Red Wings hold on to beat Avalanche 3-2
DETROIT (AP) The Detroit Red Wings were seeking a confidence-boosting win coming off a lopsided loss.
They got it.
``The guys responded,'' Detroit coach Mike Babcock said. ``On a back to back, it was a real big win for our team. We needed it.''
The Red Wings were routed 7-1 by Chicago on Sunday for a second straight setback. Detroit looked as though it was going to roll to an easy victory against the Avs, but the two-point victory didn't come easy.
Jimmy Howard had to make a save, getting his glove on PA Parenteau's shot with 7 seconds to seal the win and prevent the game from going into overtime.
``It was at a sharp angle,'' Howard said of the shot that led to his 22nd and final stop. ``As a goalie, you're supposed to make that save 99 times out of 100.''
Parenteau, though, thought he got off a good shot.
``I thought I was quick enough to go (top) shelf, but he made a pretty solid save,'' he said. ``The story of our season. We're losing games by one goal but trailing two or three to start.''
The Avs are tied with Florida for the fewest points in the NHL and have lost nine of their last 11 games. They're 6-17-2 when an opponent scores first, 3-17-1 when trailing after two periods and 7-6-4 in one-goal games.
Justin Abdelkader scored late in the first period, Danny Cleary put Detroit ahead by two at 6:28 of the second and Brunner had a one-timer a few minutes later.
Colorado avoided a shutout with a power-play goal at 14:08 of the third period when Jamie McGinn's backhander from between the circles sailed over a sprawling Howard. Avalanche forward Cody McLeod checked Detroit defenseman Brendan Smith into Howard, who couldn't get off the ice in time to stop McGinn's shot.
``They were sitting on our guy in the crease,'' Babcock said.
Colorado pulled goaltender Jean-Sebastien Giguere, who had replaced starting goalie Semyon Varlamov, and the extra skater helped. Matt Duchene scored to make it 3-2 with 1:18 left, but the Avs couldn't score again to earn a rare point.
``Every night we're getting down and coming back,'' Duchene said. ``We're putting ourselves in too deep of a hole.''
Varlamov, coming off a 1-0 shutout win over Nashville, gave up two goals on four shots in the pivotal second period and finished with 10 saves. Giguere stopped each of the seven shots he faced, including three in the second period when he relieved Varlamov.
``Five to 10 minutes during the second period, we fell asleep,'' Giguere said.
Against the Blackhawks on Sunday, Howard gave up four goals on 14 shots.
Detroit captain Henrik Zetterberg missed his second straight game with a groin injury and is day-to-day.
Abdelkader hit a hip-high rebound out of the air and into the net to put the Red Wings up 1-0 with 4:03 left in the first period. It was his seventh point in eight games but his first since his first three-goal, four-point game March 22 against Anaheim.

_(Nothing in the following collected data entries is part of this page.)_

(** C3 (as amended).  Assigning a load that has a carrier is answered 403
    "The load is already assigned" by the router of boats.js, whoever
    asks, and by the authenticated router when the admitted subject owns
    the boat; there a subject that does not own it is told so instead.
    The authenticated router leaves the store as it was for every
    request, and neither router makes a call that writes. *)
Theorem assigned_load_is_refused
    (boat_id load_id : string) (b l : Z) (B : Boat) (L : Load) (c : Carrier)
    (req : Request) (st : Store) :
  parseInt boat_id = Int b → parseInt load_id = Int l →
  boats st !! b = Some B → loads st !! l = Some L → load_carrier L = Some c →
  run (Boats.put_boat_load boat_id load_id req) st =
    (LOAD_ALREADY_ASSIGNED_403,
     {| store := st; calls := [DsGet "Boats" [Int b]; DsGet "Loads" [Int l]] |}) ∧
  (∀ sub, admitted req st sub →
     run (AuthBoats.put_boat_load boat_id load_id req) st =
       (if AuthBoats.not_owner B sub then NOT_OWNER_403
        else LOAD_ALREADY_ASSIGNED_403,
        {| store := st;
           calls := [DsGetNamed "Users" sub; DsGet "Boats" [Int b]; DsGet "Loads" [Int l]] |})) ∧
  store (run (AuthBoats.put_boat_load boat_id load_id req) st).2 = st.
Proof.
  intros Hb Hl HB HL HC. split_and!.
  - by apply (put_boat_load_refused boat_id load_id b l B L req st Hb Hl HB HL c).
  - intros sub Hreq.
    rewrite (auth_put_boat_load_refused boat_id load_id b l B L req st Hb Hl HB HL sub Hreq c HC).
    by destruct (AuthBoats.not_owner B sub).
  - unfold AuthBoats.put_boat_load, run. rewrite authenticated_run.
    destruct (req_user req) as [sub|]; [|done]. simpl.
    destruct (decide _); [|done]. destruct (req_accepts_json req); [|done].
    unfold mbind, M_bind. rewrite find_both, Hb, Hl. simpl. rewrite HB, HL. simpl.
    destruct (AuthBoats.not_owner B sub); [done|]. unfold has_carrier. by rewrite HC.
Qed.

Lemma assigned_load_is_refused_witness :
  run (Boats.put_boat_load "1" "7" (request bob)) harbour =
    (LOAD_ALREADY_ASSIGNED_403,
     {| store := harbour; calls := [DsGet "Boats" [Int 1]; DsGet "Loads" [Int 7]] |}).
Proof.
  eapply (assigned_load_is_refused "1" "7" 1 7 (orca [7]) (lego (Some 1)));
    reflexivity.
Defined.

(** C3, counterexample.  Bob is registered and authenticated, boat 1 and
    load 7 exist and load 7 has a carrier, yet the authenticated router
    does not answer "The load is already assigned": boat 1 is Ann's. *)
Lemma non_owner_is_told_not_owner :
  admitted (request bob) harbour bob ∧
  boats harbour !! 1 = Some (orca [7]) ∧
  loads harbour !! 7 = Some (lego (Some 1)) ∧
  (run (AuthBoats.put_boat_load "1" "7" (request bob)) harbour).1 = NOT_OWNER_403 ∧
  (run (AuthBoats.put_boat_load "1" "7" (request bob)) harbour).1
    ≠ LOAD_ALREADY_ASSIGNED_403.
Proof.
  split_and!; [split_and!; [done|by vm_compute|done]|done|done|by vm_compute|].
  vm_compute. discriminate.
Qed.





(** ** Deleting a boat *)

Lemma delete_boat_deleted (op : Operation) (boat_id : string) (b : Z) (B : Boat)
    (req : Request) (st : Store) :
  op = DeleteBoat boat_id ∨ op = AuthDeleteBoat boat_id →
  parseInt boat_id = Int b → boats st !! b = Some B →
  (run (handle op req) st).1 = no_content →
  ∃ sub, req_user req = Some sub ∧
    (run (handle op req) st).2 =
      {| store := {| boats := delete b (boats st);
                     loads := cleared_loads (ref_id <$> boat_loads B) (loads st);
                     users := users st |};
         calls := delete_boat_calls sub b B st |}.
Proof.
  intros Hop Hb HB. unfold delete_boat_calls.
  destruct Hop as [-> | ->]; simpl.
  - unfold Boats.delete_boat, run. rewrite registered_run.
    destruct (req_user req) as [sub|]; [|done]. simpl.
    destruct (decide _); [|done].
    unfold mbind, M_bind. rewrite find_one, Hb. simpl. rewrite HB. simpl.
    destruct (0 <? _) eqn:Hlen.
    + simpl. rewrite (delete_and_update_run b (ref_id <$> boat_loads B)). simpl.
      intros _. by exists sub.
    + rewrite (delete_and_update_run b [] st). simpl. intros _. exists sub.
      assert (boat_loads B = []) as Hnil
        by (destruct (boat_loads B); [done | apply Z.ltb_ge in Hlen; simpl in Hlen; lia]).
      by rewrite Hnil.
  - unfold AuthBoats.delete_boat, run. rewrite authenticated_run.
    destruct (req_user req) as [sub|]; [|done]. simpl.
    destruct (decide _); [|done]. destruct (req_accepts_json req); [|done].
    unfold mbind, M_bind. rewrite find_one, Hb. simpl. rewrite HB. simpl.
    destruct (AuthBoats.not_owner B sub); [done|].
    destruct (0 <? _) eqn:Hlen.
    + simpl. rewrite (delete_and_update_run b (ref_id <$> boat_loads B)). simpl.
      intros _. by exists sub.
    + rewrite (delete_and_update_run b [] st). simpl. intros _. exists sub.
      assert (boat_loads B = []) as Hnil
        by (destruct (boat_loads B); [done | apply Z.ltb_ge in Hlen; simpl in Hlen; lia]).
      by rewrite Hnil.
Qed.

Lemma delete_boat_run (op : Operation) (boat_id : string) (b : Z) (B : Boat)
    (sub : string) (req : Request) (st : Store) :
  (op = DeleteBoat boat_id ∧ req_user req = Some sub ∧ sub ∈ users st) ∨
  (op = AuthDeleteBoat boat_id ∧ admitted req st sub ∧ AuthBoats.not_owner B sub = false) →
  parseInt boat_id = Int b → boats st !! b = Some B →
  run (handle op req) st =
    (no_content,
     {| store := {| boats := delete b (boats st);
                    loads := cleared_loads (ref_id <$> boat_loads B) (loads st);
                    users := users st |};
        calls := delete_boat_calls sub b B st |}).
Proof.
  intros Hop Hb HB. unfold delete_boat_calls.
  assert (Hnil : (0 <? Z.of_nat (length (ref_id <$> boat_loads B))) = false →
                 boat_loads B = []).
  { intros Hlen. destruct (boat_loads B); [done|].
    apply Z.ltb_ge in Hlen. simpl in Hlen. lia. }
  destruct Hop as [(-> & Hu & Hin) | (-> & (Hu & Hin & Hj) & Hown)]; simpl.
  - unfold Boats.delete_boat, run. rewrite registered_run, Hu. simpl.
    rewrite decide_True by done.
    unfold mbind, M_bind. rewrite find_one, Hb. simpl. rewrite HB. simpl.
    destruct (0 <? _) eqn:Hlen.
    + simpl. by rewrite (delete_and_update_run b (ref_id <$> boat_loads B)).
    + rewrite (delete_and_update_run b [] st). simpl. by rewrite (Hnil eq_refl).
  - unfold AuthBoats.delete_boat, run. rewrite authenticated_run, Hu. simpl.
    rewrite decide_True by done. rewrite Hj.
    unfold mbind, M_bind. rewrite find_one, Hb. simpl. rewrite HB. simpl. rewrite Hown.
    destruct (0 <? _) eqn:Hlen.
    + simpl. by rewrite (delete_and_update_run b (ref_id <$> boat_loads B)).
    + rewrite (delete_and_update_run b [] st). simpl. by rewrite (Hnil eq_refl).
Qed.

(** C4 (as amended).  DELETE /boats/:boat_id of a stored boat, by a
    registered requester on the first boats router and by the boat's
    owner, admitted by the middlewares, on the authenticated router, is
    answered 204.  It leaves the boat absent and every other boat as it
    was, every stored load that [boat.loads] references with a null
    carrier, and every other load as it was.  When [boat.loads] is empty
    no load is fetched and the only change to the store is that the boat
    is gone; [datastore.update] is not skipped: it is called, with no
    entity at all. *)
Theorem delete_boat_clears_carriers
    (op : Operation) (boat_id : string) (b : Z) (B : Boat) (sub : string)
    (req : Request) (st : Store) :
  (op = DeleteBoat boat_id ∧ req_user req = Some sub ∧ sub ∈ users st) ∨
  (op = AuthDeleteBoat boat_id ∧ admitted req st sub ∧ AuthBoats.not_owner B sub = false) →
  parseInt boat_id = Int b → boats st !! b = Some B →
  let r := run (handle op req) st in
  r.1 = no_content ∧
  boats (store r.2) !! b = None ∧
  (∀ b', b' ≠ b → boats (store r.2) !! b' = boats st !! b') ∧
  (∀ k L, lists_load B k = true → loads st !! k = Some L →
          loads (store r.2) !! k = Some (with_carrier L None)) ∧
  (∀ k L', lists_load B k = true → loads (store r.2) !! k = Some L' →
           load_carrier L' = None) ∧
  (∀ k, lists_load B k = false → loads (store r.2) !! k = loads st !! k) ∧
  (boat_loads B = [] →
     store r.2 = {| boats := delete b (boats st); loads := loads st; users := users st |} ∧
     calls r.2 = [DsGetNamed "Users" sub; DsGet "Boats" [Int b];
                  DsDelete "Boats" b; DsUpdate "Loads" []]).
Proof.
  intros Hop Hb HB r. subst r.
  rewrite (delete_boat_run op boat_id b B sub req st Hop Hb HB). simpl. split_and!.
  - done.
  - apply lookup_delete_eq.
  - intros b' Hne. by apply lookup_delete_ne.
  - intros k L Hk%lists_load_elem HL. rewrite cleared_loads_lookup, HL.
    by rewrite decide_True.
  - intros k L' Hk%lists_load_elem. rewrite cleared_loads_lookup.
    rewrite decide_True by done.
    destruct (loads st !! k); simpl; [|done]. by intros [= <-].
  - intros k Hk. rewrite cleared_loads_lookup. rewrite decide_False; [done|].
    intros Hin%lists_load_elem. congruence.
  - intros Hnil. unfold delete_boat_calls. rewrite Hnil. simpl. done.
Qed.

Lemma delete_boat_clears_carriers_witness :
  ((run (handle (DeleteBoat "1") (request bob)) harbour).1 = no_content ∧
   boats (store (run (handle (DeleteBoat "1") (request bob)) harbour).2) !! 1 = None) ∧
  ((run (handle (AuthDeleteBoat "1") (request ann)) harbour).1 = no_content ∧
   loads (store (run (handle (AuthDeleteBoat "1") (request ann)) harbour).2) !! 7
     = Some (with_carrier (lego (Some 1)) None)).
Proof.
  split.
  - pose proof (delete_boat_clears_carriers (DeleteBoat "1") "1" 1 (orca [7]) bob
                  (request bob) harbour) as H.
    destruct H as (H1 & H2 & _).
    + left. split_and!; [reflexivity|reflexivity|by vm_compute].
    + reflexivity.
    + reflexivity.
    + split; [exact H1|exact H2].
  - pose proof (delete_boat_clears_carriers (AuthDeleteBoat "1") "1" 1 (orca [7]) ann
                  (request ann) harbour) as H.
    destruct H as (H1 & _ & _ & H4 & _).
    + right. unfold admitted. split_and!; try reflexivity.
    + reflexivity.
    + reflexivity.
    + split; [exact H1|]. apply H4; reflexivity.
Defined.

(** C4, counterexample.  Boat 2 of [moored] has no loads.  On both boats
    routers its DELETE is answered 204 and fetches no load, and the
    update of loads is not skipped: [datastore.update] is the last call,
    with an empty list. *)
Lemma delete_of_an_empty_boat_still_updates :
  boat_loads <$> boats moored !! 2 = Some [] ∧
  run (handle (DeleteBoat "2") (request ann)) moored =
    (no_content,
     {| store := {| boats := ∅; loads := loads moored; users := users moored |};
        calls := [DsGetNamed "Users" ann; DsGet "Boats" [Int 2];
                  DsDelete "Boats" 2; DsUpdate "Loads" []] |}) ∧
  run (handle (AuthDeleteBoat "2") (request ann)) moored =
    (no_content,
     {| store := {| boats := ∅; loads := loads moored; users := users moored |};
        calls := [DsGetNamed "Users" ann; DsGet "Boats" [Int 2];
                  DsDelete "Boats" 2; DsUpdate "Loads" []] |}) ∧
  is_write (DsUpdate "Loads" []) = true.
Proof. split_and!; by vm_compute. Qed.

(** ** Deleting a load *)

Lemma remove_first_split {A : Type} (p : A → bool) (ls : list A) :
  existsb p ls = true →
  ∃ pre x post, ls = (pre ++ x :: post)%list ∧ p x = true ∧
                (∀ y, y ∈ pre → p y = false) ∧
                remove_first p ls = (pre ++ post)%list.
Proof.
  induction ls as [|y ls IH]; simpl; [done|].
  destruct (p y) eqn:Hy; simpl.
  - intros _. exists [], y, ls. split_and!; try done. by intros ? ?%elem_of_nil.
  - intros (pre & x & post & -> & Hx & Hpre & Hrm)%IH.
    exists (y :: pre), x, post. split_and!; try done.
    + intros z [->|Hz]%elem_of_cons; [done|by apply Hpre].
    + simpl. by rewrite Hrm.
Qed.

(** C5 (as amended).  DELETE /loads/:load_id on a load whose carrier is a
    stored boat that lists the load removes the first entry for the load
    from that boat's [loads], keeps every other entry in place, writes the
    boat, deletes the load and answers 204.  On a load without carrier
    only the load is deleted and no boat is read or written; the
    authenticated router answers 204, the first router as its
    [datastore.update({})] call turns out. *)
Theorem delete_load_removes_its_entry
    (keyless : KeylessUpdate) (load_id : string) (l : Z) (L : Load)
    (req : Request) (st : Store) :
  parseInt load_id = Int l → loads st !! l = Some L →
  req_accepts_json req = true →
  match load_carrier L with
  | Some c =>
      ∀ B, boats st !! carrier_id c = Some B → lists_load B l = true →
        let kept := remove_first (is_ref l) (boat_loads B) in
        let w := {| store := {| boats := <[carrier_id c := with_loads B kept]> (boats st);
                                loads := delete l (loads st);
                                users := users st |};
                    calls := [DsGet "Loads" [Int l]; DsGet "Boats" [Int (carrier_id c)];
                              DsDelete "Loads" l; DsUpdate "Boats" [carrier_id c]] |} in
        run (Loads.delete_load keyless load_id req) st = (no_content, w) ∧
        run (AuthLoads.delete_load load_id req) st = (no_content, w) ∧
        ∃ pre r post,
          boat_loads B = (pre ++ r :: post)%list ∧ ref_id r = l ∧
          (∀ x, x ∈ pre → ref_id x ≠ l) ∧ kept = (pre ++ post)%list
  | None =>
      let after := {| boats := boats st; loads := delete l (loads st);
                      users := users st |} in
      run (Loads.delete_load keyless load_id req) st =
        (keyless_outcome keyless,
         {| store := after;
            calls := [DsGet "Loads" [Int l]; DsDelete "Loads" l; DsUpdateKeyless] |}) ∧
      run (AuthLoads.delete_load load_id req) st =
        (no_content,
         {| store := after; calls := [DsGet "Loads" [Int l]; DsDelete "Loads" l] |})
  end.
Proof.
  intros Hl HL Hacc. destruct (load_carrier L) as [c|] eqn:HC.
  - intros B HB Hlisted kept w. unfold lists_load in Hlisted.
    subst w kept. rewrite <- (splice_findIndex _ _ Hlisted). split_and!.
    + unfold Loads.delete_load, run, mbind, M_bind. rewrite find_one, Hl. simpl.
      rewrite HL. simpl. rewrite HC. simpl. rewrite HB. simpl.
      by rewrite delete_then_update by (simpl; eauto).
    + unfold AuthLoads.delete_load, run, use, Utils.isAcceptable, mbind, M_bind, mret, M_ret.
      rewrite Hacc, find_one, Hl. simpl.
      rewrite HL. simpl. rewrite HC. simpl. rewrite HB. simpl.
      by rewrite delete_then_update by (simpl; eauto).
    + destruct (remove_first_split _ _ Hlisted)
        as (pre & r & post & Hls & Hr & Hpre & Hrm).
      exists pre, r, post. rewrite (splice_findIndex _ _ Hlisted).
      split_and!; [done|by apply is_ref_true| |done].
      intros x Hx. by apply is_ref_false, Hpre.
  - split.
    + unfold Loads.delete_load, run, mbind, M_bind. rewrite find_one, Hl. simpl.
      rewrite HL. simpl. rewrite HC. by destruct keyless.
    + unfold AuthLoads.delete_load, run, use, Utils.isAcceptable, mbind, M_bind, mret, M_ret.
      rewrite Hacc, find_one, Hl. simpl.
      rewrite HL. simpl. by rewrite HC.
Qed.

Cleary scored on a power play from the front of the crease off a behind-the-net pass from Johan Franzen, who also assisted on the first goal.
Brunner's 11th goal was his first since Feb. 24, when he had two goals and four points against Vancouver.
``It was good for him, real relief for a goal-scorer,'' Babcock said. ``Like most goal-scorers he's probably streaky.''
The 27-year-old, first-year player is too old to win the Calder Trophy as the NHL's top rookie, but he doesn't have any regrets about not coming to play in the league sooner.
``I was just not ready,'' Brunner said. ``I had to prove that I was a good player in Switzerland first. It was not about coming over and making the Rookie of the Year. It was about finding the right timing to be comfortable and confident in the NHL. I chose the right way.''
NOTES: Detroit D Carlo Colaiacovo, who had been out with an injured left shoulder, played for the first time since Jan. 21 and for just the third time with the team. ... The Avs are 4-11-1 since entering March with a .500 record. ... The Red Wings improved to 12-5-1 in back-to-back games, and 6-2-1 in the second game when they've played on consecutive days.